Había temido algo peor. Había temido que se hubiera vuelto loco. Hice acopio de fuerzas para preguntar por la causa de esta desgracia.

—Todo se debe a su valor, y se podría decir a su bondad, en cierta manera, señora. Se negó a abandonar la casa hasta que todos los demás hubieran salido. Al bajar finalmente por la gran escalera, después de tirarse de las almenas la señora Rochester, hubo un gran estruendo y se cayó todo. Lo sacaron de entre las ruinas, vivo pero malherido; había caído una viga, que lo protegió en parte, pero perdió un ojo y tenía una mano tan destrozada que el señor Carter, el cirujano, se vio en la necesidad de amputarla enseguida. Se infectó el otro ojo, y lo perdió también. Ahora está indefenso, ciego y mutilado.

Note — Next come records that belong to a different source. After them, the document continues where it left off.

(** * run_market_ohlcv.py: a shallow embedding and its verified properties

    The script fetches three tables from a market-data provider (daily
    prices, short-sale volume, short-sale balance), normalises them with
    pandas, left-joins them on the date column [일자], fills the four
    short-sale columns with 0, sorts by date descending and writes a CSV.

    The embedding follows the script line by line.  What pandas, the Python
    builtins and the operating system do is written out as small functions
    over an explicit table type; the provider is a fixture (three functions)
    and the file system is an explicit state. *)

From Stdlib Require Import ZArith QArith Ascii String List Bool Lia Sorted Permutation.
From stdpp Require Import base option list strings pretty gmap.

Open Scope string_scope.
Open Scope list_scope.
Open Scope Z_scope.

(** ** Exceptions and the result monad *)

Module Py.

(** The exception classes the pipeline can meet.  All of them derive from
    [Exception], so the handler at the bottom of the script catches each. *)
Inductive exn : Type :=
| KeyError (key : string)
| ValueError (msg : string)
| TypeError (msg : string)
| OverflowError (msg : string)
| AttributeError (msg : string)
| OSError (msg : string)
| OtherError (cls msg : string).

(** [str(e)]: a [KeyError] prints the repr of its key. *)
Definition exn_str (e : exn) : string :=
  match e with
  | KeyError k => "'" +:+ k +:+ "'"
  | ValueError m | TypeError m | OverflowError m
  | AttributeError m | OSError m | OtherError _ m => m
  end.

Inductive result (A : Type) : Type :=
| Ok (a : A)
| Raise (e : exn).
Arguments Ok {A} a.
Arguments Raise {A} e.

#[export] Instance result_ret : MRet result := fun A a => Ok a.
#[export] Instance result_bind : MBind result := fun A B f m =>
  match m with
  | Ok a => f a
  | Raise e => Raise e
  end.

Definition is_ok {A} (r : result A) : bool :=
  match r with Ok _ => true | Raise _ => false end.

(** [mapM] for [result]: the first exception wins, as in a Python loop. *)
Fixpoint mapM {A B} (f : A -> result B) (l : list A) : result (list B) :=
  match l with
  | [] => Ok []
  | x :: t => y ← f x; ys ← mapM f t; Ok (y :: ys)
  end.

(** ** Python strings

    A [str] is held as the bytes of its UTF-8 encoding: an ASCII character
    is one byte, any other character a sequence of two to four bytes. *)

Definition chars (s : string) : list ascii := list_ascii_of_string s.
Definition text (l : list ascii) : string := string_of_list_ascii l.

Definition byte (c : ascii) : Z := Z.of_nat (nat_of_ascii c).

(** The length of the sequence a byte begins. *)
Definition seq_len (c : ascii) : nat :=
  let n := byte c in
  if n <? 192 then 1 else if n <? 224 then 2 else if n <? 240 then 3 else 4.
(** ** The peak detector *)

Lemma peaks_from_bounds (x : list Q) :
  forall i, Forall (fun p => (i <= p /\ p + 3 <= i + length x)%nat)
                   (DetectPeaks.peaks_from i x).
Proof.
  induction x as [|a x IH]; intro i; [constructor|].
  destruct x as [|b [|c x]]; try constructor.
  change (DetectPeaks.peaks_from i (a :: b :: c :: x))
    with (if (Qltb a b && Qle_bool c b)%bool
          then i :: DetectPeaks.peaks_from (S i) (b :: c :: x)
          else DetectPeaks.peaks_from (S i) (b :: c :: x)).
  assert (H : Forall (fun p => (i <= p /\ p + 3 <= i + length (a :: b :: c :: x))%nat)
                     (DetectPeaks.peaks_from (S i) (b :: c :: x))).
  { eapply Forall_impl; [|apply (IH (S i))]. simpl. intros p Hp. lia. }
  destruct (Qltb a b && Qle_bool c b)%bool; [constructor|]; try exact H.
  simpl. lia.
Qed.

Lemma peaks_from_sorted (x : list Q) :
  forall i, StronglySorted lt (DetectPeaks.peaks_from i x).
Proof.
  induction x as [|a x IH]; intro i; [constructor|].
  destruct x as [|b [|c x]]; try constructor.
  change (DetectPeaks.peaks_from i (a :: b :: c :: x))
    with (if (Qltb a b && Qle_bool c b)%bool
          then i :: DetectPeaks.peaks_from (S i) (b :: c :: x)
          else DetectPeaks.peaks_from (S i) (b :: c :: x)).
  destruct (Qltb a b && Qle_bool c b)%bool; [|apply IH].
  constructor; [apply IH|].
  eapply Forall_impl; [|apply (peaks_from_bounds (b :: c :: x) (S i))].
  simpl. intros p Hp. lia.
Qed.

(** The detector returns increasing indices of interior samples. *)
Lemma detect_peaks_ordered (x : list Q) :
  StronglySorted lt (DetectPeaks.detect_peaks x)
  /\ Forall (fun p => (1 <= p /\ p + 1 < length x)%nat)
            (DetectPeaks.detect_peaks x).
Proof.
  split; [apply peaks_from_sorted|].
  eapply Forall_impl; [|apply (peaks_from_bounds x 1)].
  simpl. intros p Hp. lia.
Qed.

(** It finds no peak on a series that never rises and none on one that
    rises at every step. *)
Lemma detect_peaks_monotone (x : list Q) :
  StronglySorted Qlt x \/ StronglySorted (fun a b => b <= a) x ->
  DetectPeaks.detect_peaks x = [].
Proof.
  unfold DetectPeaks.detect_peaks. generalize 1%nat.
  induction x as [|a x IH]; intros i H; [reflexivity|].
  destruct x as [|b [|c x]]; try reflexivity.
  change (DetectPeaks.peaks_from i (a :: b :: c :: x))
    with (if (Qltb a b && Qle_bool c b)%bool
          then i :: DetectPeaks.peaks_from (S i) (b :: c :: x)
          else DetectPeaks.peaks_from (S i) (b :: c :: x)).
  assert (Htest : (Qltb a b && Qle_bool c b)%bool = false).
  { destruct H as [H|H].
    - inversion H as [|? ? H1 _]; subst.
      inversion H1 as [|? ? _ H2]; subst.
      inversion H2 as [|? ? Hbc _]; subst.
      apply andb_false_iff. right.
      destruct (Qle_bool c b) eqn:E; [|reflexivity].
      apply Qle_bool_iff in E. lra.
    - inversion H as [|? ? _ H2]; subst.
      inversion H2 as [|? ? Hab _]; subst.
      apply andb_false_iff. left. apply Qltb_ge. exact Hab. }
  rewrite Htest. apply IH.
  destruct H as [H|H]; [left|right]; now inversion H.
Qed.

(** * Further properties *)

(** ** [first_derivative]: domain and order *)

Lemma differences_short (eo : nat) (y : list Q) :
  (length y < 2)%nat -> Np.differences eo y = Raise ValueError.
Proof.
  destruct y as [|y0 [|y1 r]]; simpl; intro H; try reflexivity. lia.
Qed.

Lemma differences_defined (eo : nat) (y : list Q) :
  (2 <= length y)%nat -> exists d, Np.differences eo y = Ok d.
Proof.
  intro Hn. destruct (rev_head2 y Hn) as [t Ht].
  destruct y as [|y0 [|y1 r]]; try (simpl in Hn; lia).
  unfold Np.differences. rewrite Ht.
  destruct r, t, (Nat.eqb eo 1); eauto.
Qed.

Lemma divide_elementwise_mismatch (out d : list Q) :
  length out <> length d -> Np.divide_elementwise out d = Raise ValueError.
Proof.
  revert d. induction out as [|o out IH]; intros [|h d] H; simpl in *;
    try reflexivity; try congruence.
  rewrite IH by congruence. reflexivity.
Qed.

(** X1.  [first_derivative] returns a derivative only for two arrays of
    one length, at least two, and then of that length; it returns one
    for every pair of arrays of one length, at least three; arrays of
    different lengths, or an [x] with fewer than two samples, raise
    [ValueError]. *)
Theorem first_derivative_domain (x y : list Q) :
  (forall d, first_derivative x y = Ok d ->
             length x = length y /\ length d = length x
             /\ (2 <= length x)%nat)
  /\ (length x = length y -> (3 <= length x)%nat ->
      exists d, first_derivative x y = Ok d)
  /\ (length x <> length y \/ (length x < 2)%nat ->
      first_derivative x y = Raise ValueError).
Proof.
  split; [|split].
  - intros d H. destruct (first_derivative_lengths x y d H) as (H1 & H2 & H3).
    repeat split; lia.
  - intros Hxy Hn.
    destruct (first_derivative_closed_form x y Hxy Hn) as (d & Hd & _).
    eauto.
  - intro H. unfold first_derivative, Np.gradient.
    destruct (Nat.lt_ge_cases (length x) 2) as [Hx|Hx].
    { rewrite differences_short by exact Hx. reflexivity. }
    destruct H as [H|H]; [|lia].
    destruct (differences_defined 1 x Hx) as (ox & Hox).
    rewrite Hox. cbn [Py.bind Np.divide].
    pose proof (differences_length _ _ _ Hox) as Hlx.
    destruct (Nat.lt_ge_cases (length y) 2) as [Hy|Hy].
    { rewrite differences_short by exact Hy. reflexivity. }
    destruct (differences_defined 2 y Hy) as (oy & Hoy).
    rewrite Hoy. cbn [Py.bind].
    pose proof (differences_length _ _ _ Hoy) as Hly.
    set (gx := map (fun o => o / 1) ox).
    assert (Hgx : length gx = length x)
      by (unfold gx; rewrite length_map; exact Hlx).
    unfold Np.divide.
    destruct gx as [|g0 [|g1 gx']] eqn:E; try (simpl in Hgx; lia).
    apply divide_elementwise_mismatch. rewrite Hly, Hgx. congruence.
Qed.

Lemma first_derivative_domain_witness :
  (exists d, first_derivative [0; 1; 3] [5; 4; 8] = Ok d)
  /\ first_derivative [0; 1; 3] [5; 4] = Raise ValueError
  /\ first_derivative [0] [5] = Raise ValueError.
Proof.
  destruct (first_derivative_domain [0; 1; 3] [5; 4; 8]) as (_ & H & _).
  destruct (first_derivative_domain [0; 1; 3] [5; 4]) as (_ & _ & H1).
  destruct (first_derivative_domain [0] [5]) as (_ & _ & H2).
  split; [apply H; [reflexivity|simpl; lia]|].
  split; [apply H1; left; simpl; lia|apply H2; right; simpl; lia].
Defined.






(** ** [sample_rising_pressure] *)

Lemma inject_Z_succ (z : Z) : inject_Z (z + 1) == inject_Z z + 1.
Proof.
  rewrite inject_Z_plus. reflexivity.
Qed.


(** X5.  For an end time that is not negative and a positive frequency,
    [sample_rising_pressure] returns a grid that is not empty, and as
    many pressures as times; the times are the [i / freq], they increase
    from 0, and the pressures are the [init_pres * (rate * t + 1)] of the
    times [t], the first one being the initial pressure. *)
Theorem sample_rising_pressure_grid (time_end init_pres freq rate : Q) :
  0 <= time_end -> 0 < freq ->
  let times := fst (sample_rising_pressure time_end init_pres freq rate) in
  let pressures := snd (sample_rising_pressure time_end init_pres freq rate) in
  (0 < length times)%nat
  /\ length pressures = length times
  /\ StronglySorted Qlt times
  /\ nth 0 times 0 == 0
  /\ nth 0 pressures 0 == init_pres
  /\ forall i, (i < length times)%nat ->
       nth i times 0 == inject_Z (Z.of_nat i) / freq
       /\ nth i pressures 0 == init_pres * (rate * nth i times 0 + 1).
Proof.
  intros Hte Hf. cbv zeta. unfold sample_rising_pressure. cbn [fst snd].
  assert (Hstep : 0 < 1 / freq).
  { apply Qlt_shift_div_l; lra. }
  destruct (arange_reaches 0 (time_end + 1 / freq) (1 / freq) Hstep
                           ltac:(lra)) as [Hn _].
  set (f := fun t => init_pres * (rate * t + 1)).
  assert (Hnth : forall i,
             (i < length (Np.arange 0 (time_end + 1 / freq) (1 / freq)))%nat ->
             nth i (map f (Np.arange 0 (time_end + 1 / freq) (1 / freq))) 0
             = f (nth i (Np.arange 0 (time_end + 1 / freq) (1 / freq)) 0)).
  { intros i Hi. rewrite (nth_indep _ 0 (f 0)) by (now rewrite length_map).
    apply (map_nth f). }
  split; [exact Hn|]. split; [apply length_map|].
  split; [apply arange_increasing; exact Hstep|].
  split; [rewrite arange_nth by exact Hn; simpl inject_Z; ring|].
  split.
  - rewrite Hnth by exact Hn. rewrite arange_nth by exact Hn.
    unfold f. simpl inject_Z. ring.
  - intros i Hi. split.
    + rewrite arange_nth by exact Hi. field. lra.
    + rewrite Hnth by exact Hi. reflexivity.
Qed.
(** * Bronze-layer ingestion notebook: a shallow embedding

    The notebook [01_Bronze_Layer_Data_Ingestion.py] declares four schemas,
    reads four CSV files against them, audits each frame
    ([data_quality_check]), adds two lineage columns, writes four Delta
    tables in overwrite mode (the sales table partitioned by
    [transaction_date]) and finally prints the row count of every table.

    The notebook is a client of the Spark, pandas and Delta APIs.  The
    fragment of those APIs that it calls is given a small semantics first:
    the frames, expressions and queries of Spark ([Module Spark]), the CSV
    reader ([Module Reader], its tokenizer and its converters being
    parameters), the arithmetic of pandas in binary64 ([Module Pandas]),
    and the writer and the catalog of Delta ([Module Delta]).  The cells of
    the notebook are then transcribed statement by statement on top of it
    ([Module Notebook]).  Queries are evaluated where they are written,
    the time of a query being an argument.  An exception is [None].  What
    the notebook only displays (the samples of step 8 and the sales
    aggregates of step 9) is left out. *)

From Stdlib Require Import ZArith Ascii String Floats Uint63.
From stdpp Require Import gmap strings list pretty.

Open Scope Z_scope.

(** ** Strings as Python and the analyzer use them *)

Module Str.

(** [str.lower()] on the ASCII range; the bytes of other characters are
    left as they are. *)
Definition lower_ascii (a : ascii) : ascii :=
  let n := nat_of_ascii a in
  if bool_decide (65 <= n <= 90)%nat then ascii_of_nat (n + 32) else a.

Fixpoint lower (s : string) : string :=
  match s with
  | EmptyString => EmptyString
  | String a s' => String (lower_ascii a) (lower s')
  end.

(** [sub in s] for two Python strings: [sub] occurs as a contiguous run
    of characters of [s]. *)
Fixpoint contains (sub s : string) : bool :=
  String.prefix sub s ||
  match s with
  | EmptyString => false
  | String _ s' => contains sub s'
  end.

End Str.

(** ** Spark SQL types, values and schemas *)

Inductive DataType :=
| StringType | IntegerType | LongType | DoubleType | DateType | BooleanType
| TimestampType.

Global Instance DataType_eq_dec : EqDecision DataType.
Proof. solve_decision. Defined.

Record StructField := mkField {
name : string;
dataType : DataType;
nullable : bool
}.

Global Instance StructField_eq_dec : EqDecision StructField.
Proof. solve_decision. Defined.

(** [StructType([...])]: the ordered list of its fields. *)
Abbreviation StructType := (list StructField).

Definition fieldNames (s : StructType) : list string := name <$> s.

Module Schemas.

Definition stores_schema : StructType := [
  mkField "store_id" StringType false;
  mkField "store_name" StringType true;
  mkField "city" StringType true;
  mkField "store_type" StringType true;
  mkField "size_category" StringType true;
  mkField "size_sqm" IntegerType true;
  mkField "opening_date" DateType true;
  mkField "is_active" BooleanType true
].

Definition products_schema : StructType := [
  mkField "product_id" StringType false;
  mkField "product_name" StringType true;
  mkField "brand" StringType true;
  mkField "category" StringType true;
  mkField "gender" StringType true;
  mkField "season" StringType true;
  mkField "price" DoubleType true;
  mkField "cost" DoubleType true;
  mkField "size_range" StringType true;
  mkField "color_options" IntegerType true;
  mkField "launch_date" DateType true;
  mkField "is_active" BooleanType true
].

Definition customers_schema : StructType := [
  mkField "customer_id" StringType false;
  mkField "first_name" StringType true;
  mkField "last_name" StringType true;
  mkField "email" StringType true;
  mkField "age" IntegerType true;
  mkField "gender" StringType true;
  mkField "city" StringType true;
  mkField "registration_date" DateType true;
  mkField "customer_segment" StringType true;
  mkField "loyalty_member" BooleanType true;
  mkField "is_active" BooleanType true
].

Definition sales_schema : StructType := [
  mkField "transaction_id" StringType false;
  mkField "transaction_date" DateType true;
  mkField "transaction_time" StringType true;
  mkField "store_id" StringType true;
  mkField "product_id" StringType true;
  mkField "customer_id" StringType true;
  mkField "quantity" IntegerType true;
  mkField "unit_price" DoubleType true;
  mkField "discount_percent" IntegerType true;
  mkField "discount_amount" DoubleType true;
  mkField "total_amount" DoubleType true;
  mkField "payment_method" StringType true;
  mkField "channel" StringType true
].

—¿Dónde está? ¿Dónde vive ahora?

—En Ferndean, una casería que tiene en una granja, a unas treinta millas de aquí, un lugar un poco desolado.

—¿Quién está con él?

—El viejo John y su mujer; no quería a nadie más. Está bastante abatido, dicen.

—¿Tiene usted algún tipo de vehículo?

—Tenemos una silla de posta, señora, una silla muy hermosa.

—Que me la preparen enseguida, y si su cochero me puede llevar a Ferndean antes de que oscurezca hoy, les pagaré a ambos el doble del precio que suelen cobrar.